Citing the growing threat and rising caseload, the United States is creating a new entity to help investigate and prosecute cases of domestic terrorism.

Assistant U.S. Attorney General Matthew Olsen told lawmakers on Tuesday that he was setting up the new unit as part of the Justice Department’s National Security Division to “make sure these cases are handled properly and effectively.” Go.”

“The threat posed by domestic terrorism is increasing,” Olsen said during testimony before the Senate Judiciary Committee. “We have seen a growing threat from those who are motivated by racial animosity as well as those who profess extremist anti-government and anti-incumbency ideologies.”

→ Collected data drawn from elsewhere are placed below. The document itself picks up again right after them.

(** The number of code points of [s]: its bytes that start one. *)
Fixpoint code_point_count (s : string) : nat :=
  match s with
  | EmptyString => O
  | String c s' =>
      if PyStr.is_continuation c then code_point_count s'
      else S (code_point_count s')
  end.

(** The steps for which the extraction asks for a description. *)
Definition needs_description (st : step) : bool :=
  (bool_decide (step_type st = Some "IMAGE")
   || bool_decide (step_type st = Some "VIDEO"))
  && bool_decide (is_Some (step_clickContext st)).

(** The two kinds whose entry is a text. *)
Definition kind_is_text (kind : string) : Prop :=
  kind = "description" \/ kind = "summary".

(** A service that answers with one choice and no content. *)
Definition client_silent : openai_client :=
  Client (fun _ _ => Ok [None]) (fun _ _ => Ok []).

(** Two different clicks: step "save_as" on the text "draft", and step
    "save" on the text "as_draft". *)
Definition st_save_as : step :=
  Step (Some "IMAGE") (Some "save_as") None None
       (Some (ClickContext (Some "draft") (Some "button"))) None.

Definition st_as_draft : step :=
  Step (Some "IMAGE") (Some "save") None None
       (Some (ClickContext (Some "as_draft") (Some "link"))) None.

(** The cache entry of [st_submit] holds a description. *)
Definition w_submit_cached : world :=
  World {[ "cache/817428248cf9278610224e3ab75dcfc0.json"
             := Json (VDict [("description", VStr "Pressed Submit")]) ]}
        {[ 0; 1; 2 ]} [].

(** The values on which [in] raises: neither a string nor a container. *)
Definition no_membership (v : value) : bool :=
  match v with
  | VNone | VBool _ | VInt _ => true
  | _ => false
  end.

(** The line of the prompt for an action text [a] on the page [p]. *)
Definition action_line_text (a p : string) : string :=
  if PyStr.nonempty p && negb (PyStr.contains p a)
  then "- " +:+ a +:+ " (on " +:+ p +:+ ")"
  else "- " +:+ a.

(** The action of [i] as a string, when it is one. *)
Definition action_text_of (i : interaction) : option string :=
  match action i with
  | VStr s => Some s
  | _ => None
  end.

(** The cache entry of [st_submit] holds a number as its description. *)
Definition w_number_cached : world :=
  World {[ "cache/817428248cf9278610224e3ab75dcfc0.json"
             := Json (VDict [("description", VInt 7)]) ]}
        {[ 0; 1; 2 ]} [].

(** Downloads are answered with status 404. *)
Definition pf_not_found : platform :=
  Platform (fun _ _ => Ok (HttpResponse 404 (Malformed "Not Found")))
           (fun _ => "2024-05-01T10:00:00")
           (fun _ => "20240501_100000").

(** The summary entry of ("Checkout", 0) holds a list. *)
Definition w_summary_list : world :=
  World {[ "cache/afba760dd33fce645ef08cf89b186984.json"
             := Json (VDict [("summary", VList [VStr "The user paid."])]) ]}
        {[ 0; 1; 2 ]} [].
(** One job whose work raised such an exception. *)
Definition quietly_failed_job : State :=
  submit_all [mkSubmission "B1" "2019-04-01 10:00:00.000000" 0]
             (Handler.init (fun _ => Terminated (TException quiet_failure))).
End Examples.


(* ------------------------------------------------------------------ *)
(** ** Sequences of requests *)

(** What reaches one handler over time: the four kinds of request, and the
    tasks running on between two requests. *)
Inductive Request :=
| ReqPost (uuid_ now : string) (train_task : Task)
| ReqGet (uuid_ : string)
| ReqIndex
| ReqDelete (uuid_ : string) (env : Reaction)
| Progress (tasks' : Task -> TaskState).

(** The state a request leaves behind, whether it answers or raises. *)
Definition serve (r : Request) (st : State) : State :=
  match r with
  | ReqPost uuid_ now train_task => snd (Handler.post uuid_ now train_task st)
  | ReqGet uuid_ => snd (Handler.get uuid_ st)
  | ReqIndex => snd (Handler.index st)
  | ReqDelete uuid_ env => snd (Handler.delete uuid_ env st)
  | Progress tasks' => mkState (_trainings st) tasks' (log st)
  end.

Fixpoint serve_all (rs : list Request) (st : State) : State :=
  match rs with
  | [] => st
  | r :: rest => serve_all rest (serve r st)
  end.

(** The request submits under [uuid_]. *)
Definition posts_under (uuid_ : string) (r : Request) : bool :=
  match r with
  | ReqPost u _ _ => String.eqb u uuid_
  | _ => false
  end.

(* ------------------------------------------------------------------ *)
(** ** Route registration *)

Inductive Method := POST | GET | HEAD | DELETE.

(** The bound methods of a handler that [setup_routes] registers. *)
Inductive Endpoint := hdlr_post | hdlr_index | hdlr_get | hdlr_delete.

Olsen said the number of domestic terrorism investigations launched by the Federal Bureau of Investigation has more than doubled since March 2020, and US intelligence officials are expected to remain at risk.

Olsen’s testimony comes less than a week after the US first anniversary of the January 6 riots at the US Capitol.

FILE – Trump supporters try to breach a police barrier at the Capitol in Washington, Wednesday, Jan. 6, 2021.

More than 725 people have been arrested so far for their role in the riots. More than 325 of them have been charged with felony.

In September, FBI Director Christopher Wray told lawmakers that the bureau’s domestic terrorism caseload had “exploded,” and warned that the prevention of terrorist attacks would be the FBI’s top priority “for the foreseeable future.”

On Tuesday, FBI Acting Assistant Director Jill Sanborn told lawmakers that domestic violent extremists carried out four attacks in 2021, killing 13 people.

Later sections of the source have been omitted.